[Start of section]
(** [request_keepalive], once sent: the answer at its time ([None] inside: the
    connection went), or the end of the peer's liveness. *)
Definition request_keepalive (done : option (Z * option Body)) (pings : list PingEnd) : option (result Body TransportError) :=
  match done, liveness_lost pings 0 with
  | Some (at_, r), Some lost => Some (if at_ <=? lost then match r with Some body => Ok body | None => Err TClosed end else Err TTimeout)
  | Some (_, Some body), None => Some (Ok body)
  | Some (_, None), None => Some (Err TClosed)
  | None, Some _ => Some (Err TTimeout)
  | None, None => None
  end.

(** ** The watcher of a sync *)

Record SyncWatch : Type := mkSyncWatch { sw_co : Coalescer; sw_batches : list (list (RelPath * EventKind)) }.

(** What wakes the loop: the raw event comes [gap] ms after the last turn, or
    nothing comes for the timeout, or the watcher is gone. *)
Inductive SyncWake : Type := Raw (gap : Z) (ev : NotifyEvent) | Slept | Gone.

Definition sync_timeout (debounce : Z) (co : Coalescer) : Z := if co_is_empty co then 3600 * 1000 else debounce.

(** A batch is handed to the executor without the names of the engine's own. *)
Definition hand_over (w : SyncWatch) : SyncWatch :=
  let '(batch, co) := take_batch (sw_co w) in
  let batch := base.filter (λ pk : RelPath * EventKind, is_internal pk.1 = false) batch in
  mkSyncWatch co (if bool_decide (batch = []) then sw_batches w else sw_batches w ++ [batch]).

Definition sync_watch_turn (debounce now : Z) (stopped : bool) (w : SyncWatch) (wake : SyncWake) : option SyncWatch :=
  if stopped then None
  else match wake with
  | Raw gap ev =>
      let w := if sync_timeout debounce (sw_co w) <=? gap then hand_over w else w in
      Some (mkSyncWatch (ingest (now + gap) (sw_co w) ev) (sw_batches w))
  | Slept => Some (hand_over w)
  | Gone => None
  end.

Fixpoint sync_watch (debounce now : Z) (w : SyncWatch) (wakes : list SyncWake) : SyncWatch :=
  match wakes with
  | [] => w
  | wake :: wakes =>
      match sync_watch_turn debounce now false w wake with
      | Some w => sync_watch debounce (now + match wake with Raw gap _ => gap | _ => debounce end) w wakes
      | None => w
      end
  end.

(** ** The baseline on disk *)

Class Json := {
  to_json : SyncManifest → option (list Z);
  from_json : list Z → option SyncManifest;
  json_roundtrip m t : to_json m = Some t → from_json t = Some m
}.

Section Manifest.
Context `{JSON : Json} (env : Env).
#[local] Abbreviation DiskM := (M Fs IoErrorKind).

Definition empty_manifest : SyncManifest := mkManifest 0 ∅.

(** [SyncManifest::load]: anything that cannot be read or parsed is a fresh start. *)
Definition load_manifest (path : list string) : DiskM SyncManifest :=
  let! r := stry (fs_read env path) in
  sret (match r with Ok text => default empty_manifest (from_json text) | Err _ => empty_manifest end).

(** [path.with_extension("json.part")] of a name "<stem>.json". *)
Definition part_name (stem : string) : string := stem +:+ ".json.part".
Definition json_name (stem : string) : string := stem +:+ ".json".

(** The steps of [flush], and [flush]: errors end it quietly. *)
Definition flush_write (dir : list string) (stem : string) (m : SyncManifest) : DiskM bool :=
  match to_json m with
  | None => sret false
  | Some json =>
      run! stry (create_dir_all env dir) in
      let! r := stry (fs_write env (dir ++ [part_name stem]) json) in
      sret (is_ok r)
  end.
Definition flush_baseline (dir : list string) (stem : string) (m : SyncManifest) : DiskM unit :=
  let! written := flush_write dir stem m in
  if written : bool then run! stry (sys_rename env (dir ++ [part_name stem]) (dir ++ [json_name stem])) in sret tt else sret tt.
End Manifest.

(** ** Waiting *)

(** Every wait of the supervisor is between half a second and fifteen. *)
Theorem waits_bounded outcomes delay : FIRST_DELAY ≤ delay ≤ MAX_DELAY →
  Forall (λ w, FIRST_DELAY ≤ w ≤ MAX_DELAY) (reconnect_waits outcomes delay).1.
Proof.
  revert delay. induction outcomes as [|[] outcomes IH]; intros delay Hd; cbn [reconnect_waits]; try by apply Forall_nil_2.
  - specialize (IH (next_delay delay)). destruct (reconnect_waits outcomes (next_delay delay)) as [waits ok]. cbn in *.
    apply Forall_cons. split; [done|]. apply IH. unfold next_delay, FIRST_DELAY, MAX_DELAY in *. lia.
  - apply IH. unfold FIRST_DELAY, MAX_DELAY. lia.
Qed.

(** A server that accepts connections and refuses to attach them is dialled
    again and again without any wait. *)
Theorem refused_attach_spins n delay : reconnect_waits (replicate n AttachRefused ++ [Attached]) delay = ([], true).
Proof. revert delay. induction n as [|n IH]; intros delay; [done|]. apply IH. Qed.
[End of section]
» **WORK REQUEST**: All lines from the one with "End Manifest." through the end of the records need to be copied exactly, and no other lines.

» **RESPONSE AREA**:
End Manifest.

(** ** Waiting *)

(** Every wait of the supervisor is between half a second and fifteen. *)
Theorem waits_bounded outcomes delay : FIRST_DELAY ≤ delay ≤ MAX_DELAY →
  Forall (λ w, FIRST_DELAY ≤ w ≤ MAX_DELAY) (reconnect_waits outcomes delay).1.
Proof.
  revert delay. induction outcomes as [|[] outcomes IH]; intros delay Hd; cbn [reconnect_waits]; try by apply Forall_nil_2.
  - specialize (IH (next_delay delay)). destruct (reconnect_waits outcomes (next_delay delay)) as [waits ok]. cbn in *.
    apply Forall_cons. split; [done|]. apply IH. unfold next_delay, FIRST_DELAY, MAX_DELAY in *. lia.
  - apply IH. unfold FIRST_DELAY, MAX_DELAY. lia.
Qed.

(** A server that accepts connections and refuses to attach them is dialled
    again and again without any wait. *)
Theorem refused_attach_spins n delay : reconnect_waits (replicate n AttachRefused ++ [Attached]) delay = ([], true).
Proof. revert delay. induction n as [|n IH]; intros delay; [done|]. apply IH. Qed.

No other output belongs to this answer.